Pulmonary, Allergy, Sleep and Critical Care Medicine Section.
Channing Division of Network Medicine, Brigham & Women's Hospital, Boston, Massachusetts.
Ann Am Thorac Soc. 2022 Oct;19(10):1669-1676. doi: 10.1513/AnnalsATS.202111-1221OC.
Differences in body composition may contribute to variability in exercise capacity (EC) and physical activity (PA) in individuals with chronic obstructive pulmonary disease (COPD). Most studies have used bioimpedance-based surrogates of muscle (lean) mass; relatively few studies have included consideration of fat mass, and limited studies have been performed using dual X-ray absorptiometry (DXA) to assess body composition. To determine whether DXA-assessed muscle (lean) and fat mass exhibit differential correlations with EC and PA in subjects with COPD. U.S. veterans with COPD (defined as forced expiratory volume in 1 second/forced vital capacity < 0.7 or emphysema on clinical chest computed tomography) had DXA-assessed body composition, EC (6-minute-walk distance), objective PA (average daily step counts), and self-reported PA measured at enrollment. Associations among EC, PA, and body composition were examined using Spearman correlations and multivariable models adjusted for age, sex, race, and lung function. Subjects ( = 98) were predominantly White (90%), obese (mean body mass index, 30.2 ± 6.2 kg/m), and male (96%), with a mean age of 69.8 ± 7.9 years and moderate airflow obstruction (mean forced expiratory volume in 1 second percentage predicted, 68 ± 20%). Modest inverse correlations of EC and PA with fat mass were observed (Spearman's rho range, -0.20 to -0.34), whereas measures of muscle (lean) mass were not significantly associated with EC or PA. The ratio of appendicular skeletal muscle mass (ASM) to weight, which considers both muscle (lean) and fat mass, was consistently associated with EC (8.4 [95% confidence interval, 2.9-13.8] meter increase in 6-minute walk distance per 1% increase in ASM-to-weight ratio), objective PA (194.8 [95% confidence interval, 15.2-374.4] steps per day per 1% increase in ASM-to-weight ratio), and self-reported PA in multivariable-adjusted models. DXA-assessed body composition measures that include consideration of both lean and fat mass are associated with cross-sectional EC and PA in COPD populations. Clinical trial registered with www.clinicaltrials.gov (NCT02099799).
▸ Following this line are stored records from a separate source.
(** * Hybrid and vector search over Elasticsearch: query construction,
      filter translation and result processing.

    The development embeds [src/search/hybrid_search.py],
    [src/search/vector_search.py] and the filter clean-up of
    [src/agent/agent.py].  Python dictionaries are finite maps with string
    keys, Python floats are IEEE binary64 numbers, exceptions are an explicit
    outcome, and the two collaborators of the search classes (the embedding
    generator and the Elasticsearch client) are explicit parameters whose
    calls are recorded in a log. *)

From Stdlib Require Import ZArith PrimFloat Ascii.
From stdpp Require Import gmap strings list fin_maps pretty.

Set Warnings "-register-all".
#[local] Open Scope Z_scope.

(** ** Python values *)

Module Py.

(** The values that travel through [Dict[str, Any]]: JSON data. *)
Inductive json : Type :=
| JNull
| JBool (b : bool)
| JInt (z : Z)
| JFloat (f : float)
| JStr (s : string)
| JArr (l : list json)
| JObj (m : gmap string json).

(** A raised exception: its class, its message and its [__cause__]. *)
Inductive pyexc : Type :=
| PyExc (cls : string) (msg : string) (cause : option pyexc).

Definition exc_class (e : pyexc) : string :=
  match e with PyExc c _ _ => c end.

Definition exc_cause (e : pyexc) : option pyexc :=
  match e with PyExc _ _ c => c end.

(** A Python call either returns a value or raises. *)
Inductive outcome (A : Type) : Type :=
| Return (a : A)
| Raise (e : pyexc).

Arguments Return {A} a.
Arguments Raise {A} e.

#[export] Instance outcome_ret : MRet outcome := λ A a, Return a.

#[export] Instance outcome_bind : MBind outcome := λ A B k m,
  match m with
  | Return a => k a
  | Raise e => Raise e
  end.

#[export] Instance outcome_fmap : FMap outcome := λ A B f m,
  match m with
  | Return a => Return (f a)
  | Raise e => Raise e
  end.

(** [k in d] *)
Definition contains (k : string) (d : gmap string json) : bool :=
  match d !! k with Some _ => true | None => false end.

(** [d[k]], a [KeyError] when the key is missing. *)
Definition getitem (d : gmap string json) (k : string) : outcome json :=
  match d !! k with
  | Some v => Return v
  | None => Raise (PyExc "KeyError" k None)
  end.

(** [{**base, **extra}]: the later entries win. *)
Definition dict_merge (base extra : gmap string json) : gmap string json :=
  extra ∪ base.

(** Truthiness of an [Optional[Dict]] as tested by [if filters:]. *)
Definition truthy (filters : option (gmap string json)) : bool :=
  match filters with
  | None => false
  | Some d => negb (bool_decide (d = ∅))
  end.

(** Follow a path of keys through nested objects. *)
Fixpoint jpath (path : list string) (j : json) : option json :=
  match path with
  | [] => Some j
  | k :: rest =>
      match j with
      | JObj m => match m !! k with Some c => jpath rest c | None => None end
      | _ => None
      end
  end.

End Py.
Import Py.

(** ** Elasticsearch requests and responses, collaborators *)

Module ES.

(** One element of [response['hits']['hits']]. *)
Record hit : Type := Hit {
  _id : string;
  _score : float;
  _source : gmap string json
}.

Record response : Type := Response {
  hits : list hit
}.

(** The keyword arguments of [client.search]; [query] and [rank] are
    passed by the hybrid search only. *)
Record search_request : Type := SearchRequest {
  req_index : string;
  req_query : option json;
  req_knn : json;
  req_size : Z;
  req__source : json;
  req_rank : option json
}.

(** The module-level singletons [es_config] and [embedding_generator]. *)
Record collaborators : Type := Collaborators {
  index_name : string;
  encode_query : string → outcome (list float);
  client_search : search_request → outcome response
}.

Inductive call : Type :=
| EncodeQuery (query : string)
| ClientSearch (req : search_request).

(** Computations that may call the collaborators: the calls issued so far
    are threaded through, an exception ends the computation. *)
Definition M (A : Type) : Type :=
  collaborators → list call → outcome A * list call.

#[export] Instance M_ret : MRet M := λ A a _ log, (Return a, log).

#[export] Instance M_bind : MBind M := λ A B k m w log,
  match m w log with
  | (Return a, log') => k a w log'
  | (Raise e, log') => (Raise e, log')
  end.

Definition lift {A} (m : outcome A) : M A := λ _ log, (m, log).

Definition get_index_name : M string := λ w log, (Return (index_name w), log).

Definition call_encode_query (query : string) : M (list float) :=
  λ w log, (encode_query w query, log ++ [EncodeQuery query]).

Definition call_client_search (req : search_request) : M response :=
  λ w log, (client_search w req, log ++ [ClientSearch req]).

(** The retrieval requests among the calls of a log. *)
Definition backend_requests (log : list call) : list search_request :=
  omap (λ c, match c with ClientSearch r => Some r | _ => None end) log.

Definition embedding_calls (log : list call) : list string :=
  omap (λ c, match c with EncodeQuery q => Some q | _ => None end) log.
身体成分的差异可能导致慢性阻塞性肺疾病(COPD)患者的运动能力(EC)和身体活动(PA)存在差异。大多数研究都使用基于生物阻抗的肌肉(瘦)质量替代物;相对较少的研究考虑了脂肪量,并且很少使用双能 X 射线吸收法(DXA)来评估身体成分。 目的是确定 DXA 评估的肌肉(瘦)和脂肪量与 COPD 患者的 EC 和 PA 是否存在差异相关性。 美国退伍军人 COPD(定义为 1 秒用力呼气量/用力肺活量 < 0.7 或临床胸部计算机断层扫描显示肺气肿)进行了 DXA 评估的身体成分、EC(6 分钟步行距离)、客观 PA(平均每日步数)和自我报告的 PA 在入组时进行了测量。使用 Spearman 相关性和多变量模型检查 EC、PA 和身体成分之间的关联,这些模型调整了年龄、性别、种族和肺功能。 研究对象( = 98)主要为白人(90%)、肥胖(平均体重指数,30.2 ± 6.2 kg/m)和男性(96%),平均年龄为 69.8 ± 7.9 岁,中重度气流阻塞(平均 1 秒用力呼气量占预计值的百分比,68 ± 20%)。观察到 EC 和 PA 与脂肪量呈适度负相关(Spearman's rho 范围,-0.20 至-0.34),而肌肉(瘦)量的测量值与 EC 或 PA 没有显著相关性。四肢骨骼肌质量(ASM)与体重的比值考虑了肌肉(瘦)和脂肪量,与 EC 一致(6 分钟步行距离每增加 8.4 [95%置信区间,2.9-13.8]米,ASM 与体重的比值增加 1%),客观 PA(每增加 1%ASM 与体重的比值,每天增加 194.8 [95%置信区间,15.2-374.4]步)和多变量调整模型中的自我报告 PA。 DXA 评估的身体成分测量值同时考虑了瘦体重和脂肪量,与 COPD 人群的横断面 EC 和 PA 相关。该临床试验已在 www.clinicaltrials.gov 注册(NCT02099799)。